→ What you need to do
Transcribe exactly each line of the entries, from the opening line to the line with "- split; [done| |].", with both of those lines included.

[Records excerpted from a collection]
━━━━━━━━━━━━━━━━━━━━━━━━━━━━━━
(** Opening a directory that holds [s], possibly with a torn line at the
    end of the log, gives back exactly [s] and cuts the torn line off. *)
Lemma open_torn d s pre t :
  storage_wf s → meta_on_disk d s → stale pre (snapshot_index s) →
  d !! LOG_FILE = Some (lines (pre ++ st_log s) ++ t) → newline ∉ t →
  ∃ d', open d = Some (Ok (s, d')) ∧ on_disk d' s.
Proof.
  intros Hwf Hm Hpre Hlog Ht.
  destruct (stale_contiguous _ _ _ Hpre Hwf) as [first Hc].
  pose proof (replay_log_torn d (snapshot_index s) _ _ _ Hlog Ht Hc) as Hr.
  rewrite (filter_retained _ _ _ Hpre Hwf) in Hr.
  specialize (Hr (check_first_contiguous _ _ Hwf)).
  exists (<[LOG_FILE := lines (pre ++ st_log s)]> d). split.
  - rewrite (open_meta _ _ Hm), Hr. do 3 f_equal; [by destruct s|].
    unfold repaired_log. rewrite Hlog. destruct (decide (t = [])) as [->|].
    + rewrite app_nil_r in Hlog. by rewrite insert_id.
    + by rewrite take_app_length.
  - split; [done| |].
    + eapply (meta_on_disk_same _ _ _ [LOG_FILE]); [done| |set_solver..].
      intros f Hf. rewrite lookup_insert_ne; [done|set_solver].
    + unfold log_on_disk. rewrite lookup_insert_eq. eauto.
Qed.

Lemma open_on_disk d s : on_disk d s → ∃ d', open d = Some (Ok (s, d')) ∧ on_disk d' s.
Proof.
  intros [Hwf Hm Hl]. unfold log_on_disk in Hl. destruct (d !! LOG_FILE) as [bs|] eqn:Hlog.
  - destruct Hl as (pre & -> & Hpre). eapply (open_torn d s pre []); [done..| |set_solver].
    by rewrite app_nil_r.
  - exists (<[LOG_FILE := []]> d). split.
    + rewrite (open_meta _ _ Hm). unfold replay_log, repaired_log. rewrite Hlog.
      destruct s. simpl in *. by subst.
    + split; [done| |].
      * eapply (meta_on_disk_same _ _ _ [LOG_FILE]); [done| |set_solver..].
        intros f Hf. rewrite lookup_insert_ne; [done|set_solver].
      * unfold log_on_disk. rewrite lookup_insert_eq. exists []. split; [|by left].
        by rewrite Hl.
Qed.

(** ** The three file replacements *)
Lemma on_disk_save d s hs d' :
  on_disk d s → same_except [HARD_STATE_FILE; tmp_of HARD_STATE_FILE] d d' →
  d' !! HARD_STATE_FILE = Some (hs_to_vec hs) → on_disk d' (save_hard_state hs s).
Proof.
  intros [Hwf [Hhs Hsn] Hl] Hs Hnew. split; [done| |].
  - unfold meta_on_disk. rewrite Hnew, hs_roundtrip. split; [done|]. by rewrite Hs by set_solver.
  - unfold log_on_disk in *. by rewrite Hs by set_solver.
Qed.

Lemma on_disk_rewrite d s s' d' :
  on_disk d s → storage_wf s' →
  st_hard_state s' = st_hard_state s → st_snapshot s' = st_snapshot s →
  same_except [LOG_FILE; tmp_of LOG_FILE] d d' →
  d' !! LOG_FILE = Some (lines (st_log s')) → on_disk d' s'.
Proof.
  intros [Hwf [Hhs Hsn] Hl] Hwf' Eh Es Hs Hnew. split; [done| |].
  - unfold meta_on_disk. rewrite Eh, Es, !Hs by set_solver. done.
  - unfold log_on_disk. rewrite Hnew. exists []. split; [done|by left].
Qed.

(** A snapshot written next to a log that still holds the compacted
    prefix: the directory already stands for the compacted mirror. *)
Lemma on_disk_snapshot d s s' snap cut d' :
  on_disk d s → storage_wf s' →
  st_hard_state s' = st_hard_state s → st_snapshot s' = Some snap →
  st_log s = cut ++ st_log s' → snapshot_index s + N.of_nat (length cut) = last_included_index snap →
  same_except [SNAPSHOT_FILE; tmp_of SNAPSHOT_FILE] d d' →
  d' !! SNAPSHOT_FILE = Some (snapshot_to_vec snap) → on_disk d' s'.
Proof.
  intros [Hwf [Hhs Hsn] Hl] Hwf' Eh Es El Ek Hs Hnew.
  assert (snapshot_index s' = last_included_index snap) as Esi by (unfold snapshot_index; by rewrite Es).
  split; [done| |].
  - unfold meta_on_disk. rewrite Hnew, snapshot_roundtrip, Eh, Es, Hs by set_solver.
    split; [done|]. split; [done|by eauto].
  - unfold log_on_disk in *. rewrite Hs by set_solver. destruct (d !! LOG_FILE) as [bs|].
    + destruct Hl as (pre & -> & Hpre). exists (pre ++ cut). rewrite El, (assoc_L (++)).
      split; [done|]. rewrite Esi.
      unfold storage_wf in Hwf. rewrite El, contiguous_app in Hwf. destruct Hwf as [Hcut _].
      right. destruct Hpre as [->|(first & Hc & Hf)].
      * exists (snapshot_index s + 1). split; [done|]. simpl. lia.
      * exists first. rewrite contiguous_app, length_app, Hf. split; [done|lia].
    + rewrite El in Hl. by apply app_eq_nil in Hl as [_ ->].
Qed.
End recovery.
(* ===== verification/Config.v ===== *)
(** * Node configuration ([src/config.rs])

    [NodeConfig::from_vars] reads environment variables through a lookup
    function; [parse_peer_map] parses [1=value,2=value] maps. Error strings
    are constructors with the data the message prints. The theorems: printing
    a peer map and parsing it gives it back, parsing loses nothing, and what
    an accepted configuration guarantees. *)
From S2P Require Import Prelude Text Types.
Open Scope N_scope.

(** Rust's [?]. *)
Definition and_then {A B E} (r : Result A E) (f : A → Result B E) : Result B E :=
  match r with Ok a => f a | Err e => Err e end.
Definition map_err {A E E'} (f : E → E') (r : Result A E) : Result A E' :=
  match r with Ok a => Ok a | Err e => Err (f e) end.
Definition ok_or {A E} (o : option A) (e : E) : Result A E :=
  match o with Some a => Ok a | None => Err e end.
Notation "'let?' x := m 'in' k" := (and_then m (λ x, k)) (at level 10, x pattern, k at level 200).

Lemma and_then_Ok {A B E} (r : Result A E) (f : A → Result B E) b :
  and_then r f = Ok b → ∃ a, r = Ok a ∧ f a = Ok b.
Proof. destruct r; simpl; [eauto|done]. Qed.

Lemma map_err_Ok {A E E'} (f : E → E') (r : Result A E) a : map_err f r = Ok a → r = Ok a.
Proof. destruct r; simpl; congruence. Qed.

Record NodeConfig := MkNodeConfig {
  nc_id : NodeId;
  nc_listen : str;
  nc_raft_listen : str;
  nc_data_dir : str;
  nc_peers : gmap N str;
  nc_peer_client_urls : gmap N str;
  nc_snapshot_threshold : option N;
  nc_snapshot_trailing : N;
  nc_join : bool;
  nc_rpc_timeout_ms : N;
  nc_advertise_raft_addr : str;
  nc_advertise_client_url : str;
}.

Inductive PeerMapError :=
| ExpectedIdValue (entry : str)
| BadPeerId (entry : str)
| DuplicateId (id : NodeId).

Inductive VarError :=
| BadNodeId (raw : str)
| BadPeers (e : PeerMapError)
| BadPeerClientUrls (e : PeerMapError)
| BadThreshold (raw : str)
| BadTrailing (raw : str)
| BadRpcTimeout (raw : str)
| BadJoin (raw : str)
| SelfInPeers (id : NodeId).

(** One iteration of the loop of [parse_peer_map]. *)
Definition parse_entry (entry : str) : Result (NodeId * str) PeerMapError :=
  let? (id, value) := ok_or (split_once "=" entry) (ExpectedIdValue entry) in
  let? id := ok_or (parse_u64 (trim id)) (BadPeerId entry) in
  Ok (id, trim value).

Fixpoint insert_entries (entries : list str) (map : gmap N str) : Result (gmap N str) PeerMapError :=
  match entries with
  | [] => Ok map
  | entry :: entries =>
      let? (id, value) := parse_entry entry in
      if bool_decide (is_Some (map !! id)) then Err (DuplicateId id)
      else insert_entries entries (<[id := value]> map)
  end.

(** The entries the loop visits. *)
Definition peer_entries (raw : str) : list str :=
  filter (λ e, e ≠ []) (trim <$> split_on "," raw).

Definition parse_peer_map (raw : str) : Result (gmap N str) PeerMapError :=
  insert_entries (peer_entries raw) ∅.

(** A variable that must be a number of at least 1. *)
Definition positive (raw : str) : option N :=
  n ← parse_u64 raw; if bool_decide (1 ≤ n) then Some n else None.

Definition parse_join (raw : option str) : Result bool VarError :=
  match raw with
  | None => Ok false
  | Some r =>
      if bool_decide (r = []) || bool_decide (r = lit "0") || bool_decide (r = lit "false") then Ok false
      else if bool_decide (r = lit "1") || bool_decide (r = lit "true") then Ok true
      else Err (BadJoin r)
  end.
(** ** Stepping down *)
Definition become_follower (t : Term) (leader : option NodeId) : M RaftNode () :=
  n ← get;
  let old := st_hard_state (n_storage n) in
  assert_ (bool_decide (current_term old ≤ t)) ;;
  when (bool_decide (current_term old < t)) (save_hs (MkHardState t None)) ;;
  let had_departing :=
    match n_role n with Leader l => negb (bool_decide (departing l = ∅)) | _ => false end in
  emits match n_role n with
        | Leader l => (λ r, ReadDropped (pr_granted r)) <$> pending_reads l
        | _ => []
        end ;;
  modify (set_role Follower) ;;
  modify (set_leader_id leader) ;;
  when had_departing publish_membership ;;
  reset_election_timer.

(** ** Leader: replication *)
Definition send_install_snapshot (peer : NodeId) : M RaftNode () :=
  n ← get;
  snap ← expect (st_snapshot (n_storage n));
  emit (SendRpc peer (InstallSnapshot (MkInstallSnapshotArgs (cur_term n) (self n) snap))
          (TagSnapshot (cur_term n) (last_included_index snap))).

Definition send_append (peer : NodeId) : M RaftNode () :=
  n ← get;
  if negb (is_member n peer) && negb (is_departing n peer) then mret () else
  match n_role n with
  | Leader l =>
      let s := n_storage n in
      let next := default (last_index s + 1) (next_index l !! peer) in
      if bool_decide (next ≤ snapshot_index s) then send_install_snapshot peer
      else
        prev ← expect (checked_sub next 1);
        prev_term ← expect (term s prev);
        let es := entries_from s next in
        emit (SendRpc peer
          (AppendEntries (MkAppendEntriesArgs (cur_term n) (self n) prev prev_term es
                            (n_commit_index n)))
          (TagAppend (cur_term n) prev (N.of_nat (length es)) (heartbeat_seq l)))
  | _ => mret ()
  end.

(** The replication positions the commit rule counts. *)
Definition replicated (n : RaftNode) (l : LeaderState) : list LogIndex :=
  ((λ id, default 0 (match_index l !! id)) <$> peer_ids n) ++
  (if is_member n (self n) then [last_index (n_storage n)] else []).

Definition maybe_advance_commit : M RaftNode () :=
  n ← get;
  match n_role n with
  | Leader l =>
      let r := merge_sort (≤) (replicated n l) in
      if bool_decide (length r < majority n)%nat then mret () else
      candidate ← expect (r !! (length r - majority n)%nat);
      when (bool_decide (n_commit_index n < candidate) &&
            bool_decide (term (n_storage n) candidate = Some (cur_term n)))
        (modify (set_commit_index candidate) ;; apply_committed) ;;
      n ← get;
      when (is_leader n && negb (is_member n (self n)) &&
            bool_decide (n_members_index n ≤ n_commit_index n))
        (become_follower (cur_term n) None)
  | _ => mret ()
  end.
Lemma send_append_wf p : keeps (send_append p).
Proof.
  intros n Hn. pose proof (core_role _ _ (wf_core _ _ Hn)) as Hr.
  unfold send_append, send_install_snapshot. wf_walk; bools.
  all: pose proof (next_in_bounds _ _ p Hr) as Hnext.
  - match goal with H : st_snapshot _ = None |- _ => unfold snapshot_index in *; rewrite H in * end.
    simpl in *. lia.
  - match goal with H : term _ _ = None |- _ => apply term_None in H end.
    unfold checked_sub in *. case_decide; simplify_eq. lia.
  - unfold checked_sub in *. case_decide; [done|lia].
Qed.
Lemma send_appends_wf ps : keeps (for_each ps send_append).
Proof. intros n Hn. apply wpp_for_each; [done|]. intros. by apply send_append_wf. Qed.
#[local] Hint Resolve send_append_wf send_appends_wf : handlers.

Lemma step_down_wf ldr n : node_wf sm0 n → wp (become_follower (cur_term n) ldr) (λ _, node_wf sm0) n.
Proof. intros Hn. eapply wpp_mono; [by apply become_follower_wf|]. by intros _ n' [? _]. Qed.
#[local] Hint Resolve step_down_wf : handlers.

Lemma core_raise_commit n i :
  core sm0 n → n_commit_index n ≤ i ≤ last_index (n_storage n) → core sm0 (set_commit_index i n).
Proof. intros [] Hi. split; nsimpl; try done. lia. Qed.

Lemma maybe_advance_commit_wf : keeps maybe_advance_commit.
Proof.
  intros n Hn. unfold maybe_advance_commit. wf_walk; bools.
  - match goal with H : term _ ?c = Some _ |- _ =>
      assert (c ≤ last_index (n_storage n)) by (apply (term_is_Some (n_storage n)); eauto) end.
    eapply wpp_mono; [apply apply_committed_ready; [apply core_raise_commit|]|].
    + apply Hn.
    + lia.
    + apply Hn.
    + intros [] n1 Hn1. wf_walk.
  - match goal with H : _ !! _ = None |- _ => apply lookup_ge_None in H end.
    unfold majority, majority_of in *. lia.
Qed.
#[local] Hint Resolve maybe_advance_commit_wf : handlers.
#[local] Instance observes_proper st L E : Proper (iff ==> iff) (observes st L E).
Proof. intros S S' HS. by split; intros [HL HE Hv]; (split; [done..|]); rewrite Hv, HS. Qed.

Lemma observes_violate st L E S L' E' S' v :
  tracks (leaders_per_term st) L' → tracks (entries_seen st) E' →
  ¬ (functional L' ∧ functional E' ∧ S') → observes st L E S → observes (violate v st) L' E' S'.
Proof.
  intros HL HE Hno _. split; [done..|]. split; [|done]. simpl. by destruct (violations st).
Qed.

Lemma inspect_leader_observes a st L E S :
  observes st L E S → observes (inspect_leader a st) (L ++ [(ae_term a, ae_leader_id a)]) E S.
Proof.
  intros Hob. pose proof Hob as [HL HE Hv]. unfold inspect_leader.
  destruct (leaders_per_term st !! ae_term a) as [known|] eqn:Hk.
  - destruct (tracks_known _ _ _ (ae_leader_id a) _ HL Hk) as [HL' Hf]. case_bool_decide as Hne.
    + eapply observes_violate; [done..| |done]. rewrite Hf. naive_solver.
    + split; [done..|]. rewrite Hv, Hf. naive_solver.
  - destruct (tracks_new _ _ _ (ae_leader_id a) HL Hk) as [HL' Hf]. split; [done..|]. rewrite Hf. exact Hv.
Qed.

Lemma check_shape_observes a st L E S :
  observes st L E S → observes (check_shape a st) L E (S ∧ well_shaped a).
Proof.
  intros Hob. pose proof Hob as [HL HE Hv]. unfold check_shape, well_shaped.
  rewrite <-(first_offence_None (ae_leader_id a) (ae_term a) (ae_prev_log_index a)).
  destruct (first_offence _ _ _ _ _ _) as [v|].
  - eapply observes_violate; [done..| |done]. intros (_ & _ & _ & ?). done.
  - split; [done..|]. rewrite Hv. tauto.
Qed.
Lemma candidacy_elec n t :
  elec n → elec (set_role (Candidate {[self n]})
                   (stored (save_hard_state (MkHardState t (Some (self n))) (n_storage n)) n)).
Proof.
  intros Hn. destruct (Hn) as [_ _ ? ? ? _ _]. unfold stored.
  eapply elec_update; [exact Hn|done|done|by destruct (el_storage _ _ _ Hn)|done|reflexivity| |].
  - intros e ->%list_elem_of_singleton. by destruct (el_storage _ _ _ Hn).
  - nsimpl. intros v ->%elem_of_singleton. right. split; [done|]. eexists.
    split; [apply elem_of_app; right; left|done].
Qed.

Lemma start_election_elec : keeps start_election.
Proof.
  intros n Hn. unfold start_election, save_hs. do 2 walk_step. apply wpp_bind.
  eapply wpp_storage_op; [done|]. do 4 walk_step.
  pose proof (candidacy_elec n (cur_term n + 1) Hn).
  apply wpp_bind. eapply wpp_mono; [apply reset_election_timer_elec; el_done|]. intros [] n1 Hn1.
  do 2 walk_step. apply wpp_bind. eapply wpp_mono; [apply emits_ok_elec; [done|]|].
  { intros e (p & -> & _)%list_elem_of_fmap. simpl. done. }
  intros [] n2 Hn2. el_walk.
Qed.
#[local] Hint Resolve start_election_elec : handlers.

Lemma maybe_start_election_elec : keeps maybe_start_election.
Proof. intros n Hn. unfold maybe_start_election. el_walk. Qed.
#[local] Hint Resolve maybe_start_election_elec : handlers.

(** Roles that need no evidence. *)
Lemma set_plain_role_elec n r :
  elec n → match r with Follower | PreCandidate _ => True | _ => False end → elec (set_role r n).
Proof.
  intros Hn Hr. destruct (Hn) as [_ _ ? ? ? _ _].
  eapply (elec_update _ _ _ _ []); [exact Hn|done..|by rewrite app_nil_r|by intros e ?%elem_of_nil|].
  by destruct r.
Qed.

Lemma on_election_timeout_elec : keeps on_election_timeout.
Proof.
  intros n Hn. unfold on_election_timeout. do 3 walk_step; [by el_walk|].
  apply wpp_bind, wpp_modify. pose proof (set_plain_role_elec n (PreCandidate {[self n]}) Hn I) as Hp.
  do 2 walk_step. apply wpp_bind. eapply wpp_mono; [apply reset_election_timer_elec; el_done|].
  intros [] n1 Hn1. do 2 walk_step. apply wpp_bind. eapply wpp_mono; [apply emits_ok_elec; [done|]|].
  { intros e (p & -> & _)%list_elem_of_fmap. simpl. by eexists. }
  intros [] n2 Hn2. el_walk.
Qed.
#[local] Hint Resolve on_election_timeout_elec : handlers.

(** *** Requests *)
Lemma check_command_elec c n :
  elec n → wlp (check_command c) (λ r n', n' = n ∧ (∀ ms, c ≠ ConfigChange ms → r = Ok (Some ms) → False)) n.
Proof.
  intros Hn. unfold check_command, validate_config_change. walk; try done.
  all: split; [done|]; naive_solver.
Qed.

Lemma handle_propose_elec c r n :
  elec n → (∀ ms, c ≠ ConfigChange ms) → wlp (handle_propose c r) (λ _, elec) n.
Proof.
  intros Hn Hc. unfold handle_propose. do 3 walk_step; [by el_walk|].
  apply wpp_bind. eapply wpp_mono; [by apply check_command_elec|]. intros res n' [-> Hres].
  destruct res as [[ms|]|reason]; [by destruct (Hres ms (Hc ms))| |by el_walk].
  apply wpp_bind. eapply wpp_mono; [apply append_elec; [done|]|].
  { intros e ->%list_elem_of_singleton. unfold config_of. simpl. destruct c; try done. by destruct (Hc members). }
  intros [] n1 Hn1. el_walk.
Qed.

Lemma handle_read_elec r : keeps (handle_read r).
Proof. intros n Hn. unfold handle_read. el_walk. Qed.

Lemma save_vote_elec c n :
  elec n → wlp (save_hs (MkHardState (cur_term n) c)) (λ _, elec) n.
Proof.
  intros Hn. unfold save_hs. apply storage_op_elec; [done|]. intros s' [= <-].
  by destruct (el_storage _ _ _ Hn).
Qed.
#[local] Hint Resolve save_vote_elec : handlers.

Lemma handle_request_vote_elec args : keeps (handle_request_vote args).
Proof. intros n Hn. unfold handle_request_vote. el_walk. Qed.
Lemma handle_pre_vote_elec args : keeps (handle_pre_vote args).
Proof. intros n Hn. unfold handle_pre_vote. el_walk. Qed.

Lemma handle_install_snapshot_elec args n :
  elec n → sn_membership (is_snapshot args) = None →
  wlp (handle_install_snapshot args) (λ _, elec) n.
Proof. intros Hn Hm. unfold handle_install_snapshot. el_walk. Qed.

Lemma walk_entries_elec es : keeps (walk_entries es).
Proof. induction es; intros n Hn; simpl; el_walk. Qed.
#[local] Hint Resolve walk_entries_elec : handlers.

Lemma batch_from_plain args first batch :
  plain_log (ae_entries args) → batch_from args first = Some batch → plain_log batch.
Proof.
  unfold batch_from. intros Hp. destruct (checked_sub _ _); simpl; [|done].
  case_bool_decide; [|done]. intros [= <-]. by apply plain_log_drop.
Qed.

Lemma accept_entries_elec args n :
  elec n → plain_log (ae_entries args) → wlp (accept_entries args) (λ _, elec) n.
Proof.
  intros Hn Hp. unfold accept_entries. el_walk.
  all: match goal with H : batch_from _ _ = Some _ |- _ => apply (batch_from_plain _ _ _ Hp) in H as Hb end.
  all: eapply wpp_mono; [by apply append_elec|]; intros [] n1 Hn1.
  all: rewrite (latest_config_plain _ Hb); by walk.
Qed.
#[local] Hint Resolve accept_entries_elec : handlers.

Lemma handle_append_entries_elec args n :
  elec n → plain_log (ae_entries args) → wlp (handle_append_entries args) (λ _, elec) n.
Proof. intros Hn Hp. unfold handle_append_entries. el_walk. Qed.

(** *** Replies *)
Lemma on_pre_vote_reply_elec t from r : keeps (on_pre_vote_reply t from r).
Proof.
  intros n Hn. unfold on_pre_vote_reply. el_walk.
  match goal with |- wpp _ _ _ (set_role ?r n) => pose proof (set_plain_role_elec n r Hn I) end. el_walk.
Qed.

Lemma count_vote_elec n votes from :
  elec n → n_role n = Candidate votes → G (cur_term n) from →
  elec (set_role (Candidate ({[from]} ∪ votes)) n).
Proof.
  intros Hn Hv HG. destruct (Hn) as [_ _ ? ? ? Hr _]. rewrite Hv in Hr.
  eapply (elec_update _ _ _ _ []); [exact Hn|done..|by rewrite app_nil_r|by intros e ?%elem_of_nil|].
  nsimpl. intros v [->%elem_of_singleton|?]%elem_of_union; [by left|by apply backed_app, Hr].
Qed.

Lemma on_vote_reply_elec t from r n :
  elec n → (rvr_vote_granted r = true → t = cur_term n → G t from) →
  wlp (on_vote_reply t from r) (λ _, elec) n.
Proof.
  intros Hn HG. unfold on_vote_reply. el_walk. bools.
  match goal with |- wpp _ _ _ ?m => assert (elec m) as Hm end; [|by el_walk].
  assert (t = cur_term n) as Ht by (by destruct (decide (t = cur_term n))). subst t.
  apply count_vote_elec; [done..|by apply HG].
Qed.

Lemma on_append_reply_elec t from p c q r : keeps (on_append_reply t from p c q r).
Proof. intros n Hn. unfold on_append_reply. el_walk. Qed.
Lemma on_snapshot_reply_elec t from k r : keeps (on_snapshot_reply t from k r).
Proof. intros n Hn. unfold on_snapshot_reply. el_walk. Qed.
#[local] Hint Resolve handle_read_elec handle_request_vote_elec handle_pre_vote_elec
  handle_install_snapshot_elec handle_append_entries_elec on_pre_vote_reply_elec
  on_append_reply_elec on_snapshot_reply_elec : handlers.

(** What the rest of a static cluster guarantees about an input. *)
Definition elec_input n (i : LoopInput) : Prop :=
  match i with
  | InPropose c _ => ∀ ms, c ≠ ConfigChange ms
  | InRpc _ (AppendEntries a) => plain_log (ae_entries a)
  | InRpc _ (InstallSnapshot a) => sn_membership (is_snapshot a) = None
  | InEvent (VoteReply t from (Ok (RequestVoteResp r))) =>
      rvr_vote_granted r = true → t = cur_term n → G t from
  | _ => True
  end.

Lemma dispatch_elec i n : elec n → elec_input n i → wlp (dispatch i) (λ _, elec) n.
Proof.
  intros Hn Hi. unfold dispatch, handle_inbound. destruct i as [c r| | | |from []|ev].
  all: try by el_walk.
  - apply wpp_bind. eapply wpp_mono; [by apply handle_propose_elec|]. intros [] n' Hn'. by walk.
  - apply wpp_bind. eapply (wpp_mono _ _ (λ _, elec)); [|by intros [] n' Hn'; walk].
    unfold handle_event. simpl in Hi. destruct ev as [| |? ? ? ? ? [[]|]|? ? ? [[]|]]; try by el_walk.
    all: destruct result as [[]|]; try by el_walk. by apply on_vote_reply_elec.
Qed.

Lemma loop_step_elec t i n : elec n → elec_input n i → wlp (loop_step t i) (λ _, elec) n.
Proof.
  intros Hn Hi. unfold loop_step, publish_status, emit. walk.
  all: by apply dispatch_elec; [el_done|].
Qed.
End election_ops.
━━━━━━━━━━━━━━━━━━━━━━━━━━━━━━
→ Answer
(** Opening a directory that holds [s], possibly with a torn line at the
    end of the log, gives back exactly [s] and cuts the torn line off. *)
Lemma open_torn d s pre t :
  storage_wf s → meta_on_disk d s → stale pre (snapshot_index s) →
  d !! LOG_FILE = Some (lines (pre ++ st_log s) ++ t) → newline ∉ t →
  ∃ d', open d = Some (Ok (s, d')) ∧ on_disk d' s.
Proof.
  intros Hwf Hm Hpre Hlog Ht.
  destruct (stale_contiguous _ _ _ Hpre Hwf) as [first Hc].
  pose proof (replay_log_torn d (snapshot_index s) _ _ _ Hlog Ht Hc) as Hr.
  rewrite (filter_retained _ _ _ Hpre Hwf) in Hr.
  specialize (Hr (check_first_contiguous _ _ Hwf)).
  exists (<[LOG_FILE := lines (pre ++ st_log s)]> d). split.
  - rewrite (open_meta _ _ Hm), Hr. do 3 f_equal; [by destruct s|].
    unfold repaired_log. rewrite Hlog. destruct (decide (t = [])) as [->|].
    + rewrite app_nil_r in Hlog. by rewrite insert_id.
    + by rewrite take_app_length.
  - split; [done| |].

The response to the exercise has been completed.